The New Year has come, and you know what, no one dreaded its coming. Everyone looked forward to the New Year with expectation, hope, enthusiasm.


People love new beginnings, new chances, fresh starts. People like to turn the page. They like the idea of starting over. It’s not that we are unhappy with what we have, though for some this is true, but we know it can be better. We can be better, our situation, our life can be better. Often we single out a single thing that will do it. Maybe it’s our weight, or smoking, or reading more books, or taking time to see mother at the nursing home, spending more time with the kids, not being so irritable. We single these things out and say this year, we are going to do more, or do less, or be more disciplined or relaxed in one of these areas.

A lot of people start off too strong on these “resolutions.” They try to conquer the world in a day. A week in and it is just too much, the fail and rather than try again the next day they give up, saying it’s too hard. And that’s probably true, mostly because they set themselves up for failure. Look, I can’t decide one day that I am going to run a four minute mile and go out for a week straight trying. I’ll never do it that way. It seems obvious when I say it like this, but so many people try to stop smoking cold turkey, or try to stop eating ice cream altogether so they can lose fifty pounds. It may work for those extraordinary people, but for most of us, it’s just not reasonable. There is nothing wrong with saying, I’ll only have ice cream four times a month, every Saturday. Now you still get to enjoy that ice cream that you love, and you have something to look forward to at the end of the week if you have been good the rest of the week. More than anything, it’s manageable. Then six months in, you can change that to two times a month and so on.

I am big on beginnings. I love them. I will pick up books in the book store and read just the first page of a hundred books. I buy the ones that had good beginnings. I like to watch people greet each other for the first time, how people start dating, those first reactions and flirtations. I like the first bite of a meal the best. I know, I sound looney. But I know that good beginnings can set a precedent. Start off on a strong foot and somehow it will carry on, last longer, be more effective.

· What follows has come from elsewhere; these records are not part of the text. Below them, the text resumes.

(** The model of the 1000x800 scenario. *)
Definition layout_1000x800 : Layout :=
  mkLayout 1000 800 (2 # 10) 1000 160
    100 (1 # 10) 100 (1 # 10) 32 (2 # 10) 32 (2 # 10)
    1000 640
    150 (15 # 100) 150 (15 # 100) 64 (1 # 10) 64 (1 # 10).

(** ** Runs of methods *)

(** What a run returns or raises, the final state left out. *)
Definition outcome {A} (r : Result (A * Background)) : Result A :=
  match r with
  | Ok (a, _) => Ok a
  | Raise e => Raise e
  end.

(** The entry a [(part, region)] pair stands for: [__area_check], then
    the table lookup every operation performs. *)
Definition resolve (part region : string) : M Entry :=
  '(part, region) ← pbc.area_check part region;
  area_get part region.



(** A model to run the operations on: a 1000x800 RGB picture, and an image
    library whose filters and conversions leave an image as it is. *)
Definition demo_image : Image := mkImage "RGB" (1000, 800) (λ x y, (x, y, 0, 255)).

Definition demo_world : World :=
  mkWorld (λ name, if String.eqb name "pic.png" then Some demo_image else None)
          (λ _, true) "/home/user".

Definition demo_model : Background :=
  mkBackground "pic.png" "" demo_image demo_image layout_1000x800 true false
    (area_table layout_1000x800) [].

Definition plain_imaging : Imaging :=
  {| convert_pixel := λ _ _ p, p;
     mix := λ _ _ p, p;
     GaussianBlur := λ _ im, im;
     MaxFilter := λ _ im, im;
     MinFilter := λ _ im, im;
     putalpha := λ im _, im;
     convert := λ im _, im;
     Image_blend := λ im _ _, im |}.

(** ** A Hoare logic for methods

    [keeps P c Q] says that [c], run on a consistent state whose pristine
    copy satisfies [P], ends, if it returns, in a consistent state with the
    same pristine copy, and that the value returned satisfies [Q]. *)

(** An image of the mode and size of the pristine copy. *)
Definition fits (co im : Image) : Prop := mode im = mode co ∧ size im = size co.

Definition keeps {A} (P : Image → Prop) (c : M A) (Q : Image → A → Prop) : Prop :=
  ∀ self a self',
    consistent self → P (imco self) → c self = Ok (a, self') →
    consistent self' ∧ imco self' = imco self ∧ Q (imco self) a.
Lemma createEncoder_gif G s :
  format s = "gif" ->
  exists e,
    DCapture.createEncoder G s = Built (GIFEncoder e)
    /\ DCGIFEncoder.settings e = s
    /\ DCGIFEncoder.savedBlob e = None.
Proof.
  intros Hf. unfold DCapture.createEncoder. rewrite Hf. cbn.
  eexists. split; [reflexivity|]. done.
Qed.

Lemma requested_each_add_gif cs : forall e gif,
  gif_started e gif -> requested (effects (each DCGIFEncoder.add cs e)) = [].
Proof. intros e gif H. by destruct (gif_adds_spec cs e gif H) as (_ & _ & _ & _ & _ & _ & ?). Qed.
(** * The COLIN filing ledger: [colin_api.models.filing.Filing]

    A shallow embedding of the [Filing] model of colin-api
    (src/colin-api/src/colin_api/models/filing.py) and the properties of its
    code registry, its ledger writer and its filing reconstructor. *)

From Stdlib Require Import String List ZArith Bool Lia.
Import ListNotations.

Local Open Scope string_scope.
Local Open Scope Z_scope.

(** ** Python values used by the model *)

Module Business.

(** [Business.TypeCodes] is declared in colin_api/models/business.py.  Only
    the members named in filing.py are listed; the string behind a member is
    not visible from filing.py and is kept symbolic (see [pykey]). *)
Inductive TypeCodes : Type :=
| COOP | BCOMP | BC_COMP | ULC_COMP | CCC_COMP
| BCOMP_CONTINUE_IN | CONTINUE_IN | ULC_CONTINUE_IN | CCC_CONTINUE_IN.

Definition TypeCodes_eqb (a b : TypeCodes) : bool :=
  match a, b with
  | COOP, COOP | BCOMP, BCOMP | BC_COMP, BC_COMP | ULC_COMP, ULC_COMP
  | CCC_COMP, CCC_COMP | BCOMP_CONTINUE_IN, BCOMP_CONTINUE_IN
  | CONTINUE_IN, CONTINUE_IN | ULC_CONTINUE_IN, ULC_CONTINUE_IN
  | CCC_CONTINUE_IN, CCC_CONTINUE_IN => true
  | _, _ => false
  end.

End Business.

(** A Python [str] as filing.py sees it: the [.value] of one of the
    [Business.TypeCodes] members above, or any other string, given by its
    text.  Two members have different values (they are different members of
    one Enum), and [Lit s] is a string that is the value of none of them: the
    literal keys of [FILING_TYPES], a sub-type, the type of an entity that is
    none of the nine. *)
Inductive pykey : Type :=
| Lit (s : string)
| TypeCode (t : Business.TypeCodes).

Definition pykey_eqb (a b : pykey) : bool :=
  match a, b with
  | Lit s, Lit s' => String.eqb s s'
  | TypeCode t, TypeCode t' => Business.TypeCodes_eqb t t'
  | _, _ => false
  end.

(** The values stored in the inner dictionaries of [FILING_TYPES]: a code or
    property name, a list of codes or sub-types, a per-entity-type code map. *)
Inductive pyval : Type :=
| VStr (s : string)
| VList (l : list string)
| VDict (d : list (pykey * string)).

(** Exceptions raised by the modelled code. *)
Inductive exn : Type :=
| InvalidFilingTypeException (filing_type : option pyval)
| FilingNotFoundException (identifier : string) (filing_type : string)
| OfficeNotFoundException (identifier : string)
| PartiesNotFoundException (identifier : string)
| GenericException (error : string) (status_code : Z)
| KeyError (key : pykey)
| AttributeError
| TypeError
| UnboundLocalError.

Inductive result (A : Type) : Type :=
| Ok (a : A)
| Raise (e : exn).
Arguments Ok {A} a.
Arguments Raise {A} e.

(** [dict.get(k)] on a dictionary kept in insertion order. *)
Fixpoint dict_get {K V : Type} (eqb : K -> K -> bool) (d : list (K * V)) (k : K)
  : option V :=
  match d with
  | [] => None
  | (k', v) :: d' => if eqb k' k then Some v else dict_get eqb d' k
  end.

Definition str_in (s : string) (l : list string) : bool :=
  existsb (String.eqb s) l.

(** Truthiness of an optional string: [None] and [''] are falsy. *)
Definition truthy_str (o : option string) : bool :=
  match o with
  | Some s => negb (String.eqb s "")
  | None => false
  end.

(** [a or b] on optional strings. *)
Definition py_or (a b : option string) : option string :=
  if truthy_str a then a else b.

(** [x in v]: list membership, key membership or substring. *)
Definition py_contains (x : string) (v : pyval) : bool :=
  match v with
  | VList l => str_in x l
  | VDict d => existsb (fun kv => pykey_eqb (fst kv) (Lit x)) d
  | VStr s => match String.index 0 x s with Some _ => true | None => false end
  end.

(** ** The in-memory filing aggregate *)

Record court_order : Type := {
  co_effectOfOrder : option string;
  co_fileNumber : option string
}.

(** An officer of an incoming director entry: a flat JSON object. *)
Definition officer_json : Type := list (string * string).

(** A director entry of [filing.body['directors']]; [d_prev_id] is the
    ['prev_id'] key that [_process_directors] adds. *)
Record director : Type := {
  d_officer : officer_json;
  d_actions : list string;
  d_prev_id : option Z
}.

Record translation : Type := { t_name : string }.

Back in high school I was a pretty good cross country runner. My senior year came and I was constantly one of the top runners. The League meet, which determined who would be All-League, a nice little honor for any runner, was at a particularly narrow, hilly course. Our coach told us to start out quick because he didn’t want us caught up in a bottleneck after the first hundred yards, stuck in a mess of four hundred runners and never really be able to set our own pace. I took his words to heart and was one of the first fifteen runners after a hundred yards. The first half mile continued at this fast pace and I was running side by side with the states best runners. Some slowed down into their own pace. I loved being at the front though and felt great. But half a mile in, rose the most challenging part of the course, a hill two hundred meters long. I knew I should slow, but all the newspapers had their camera men halfway up the hill, taking pictures of the leaders. I couldn’t slow down, not if I wanted immortal glory. I was in first at that point, an idiot leading the race. Yet, by the time I reached the top of that hill, my lungs were shriveled grapes, my legs and arms lead sinkers, and for the next two and a half miles, one hundred and fifty runners passed me. I didn’t pass a single runner and finished far behind the runners I had been running with all season.

I had started too fast. A week later we had a sectional meet and I determined to run slow at the beginning, and not let a single person pass me. I would however, pass as many as I could. The race started and almost the whole field sprinted past me. I let them. But for the next three miles I passed most of them and had one of the best races of my career, finishing the highest I ever had.

What strikes me the most about New Year’s is that it is just a day, a day that we have given incredible significance to. I am lost in it just as much as the next, shaking my bell and snorting on my kazoo at midnight like the rest of you. I have hopes for the new year. I even write them down, so that by naming them, they become a little more real than if I had kept them in my mind alone. I am also stuck to
them. I can’t change them or take them back.

Some of them I know I am going to fail. It may take only a week for me to fail. It may take three months for me to fail. I may fail for sixty straight days. But I am smart enough to realize that every day can be New Year’s day, every day can be a chance to start again.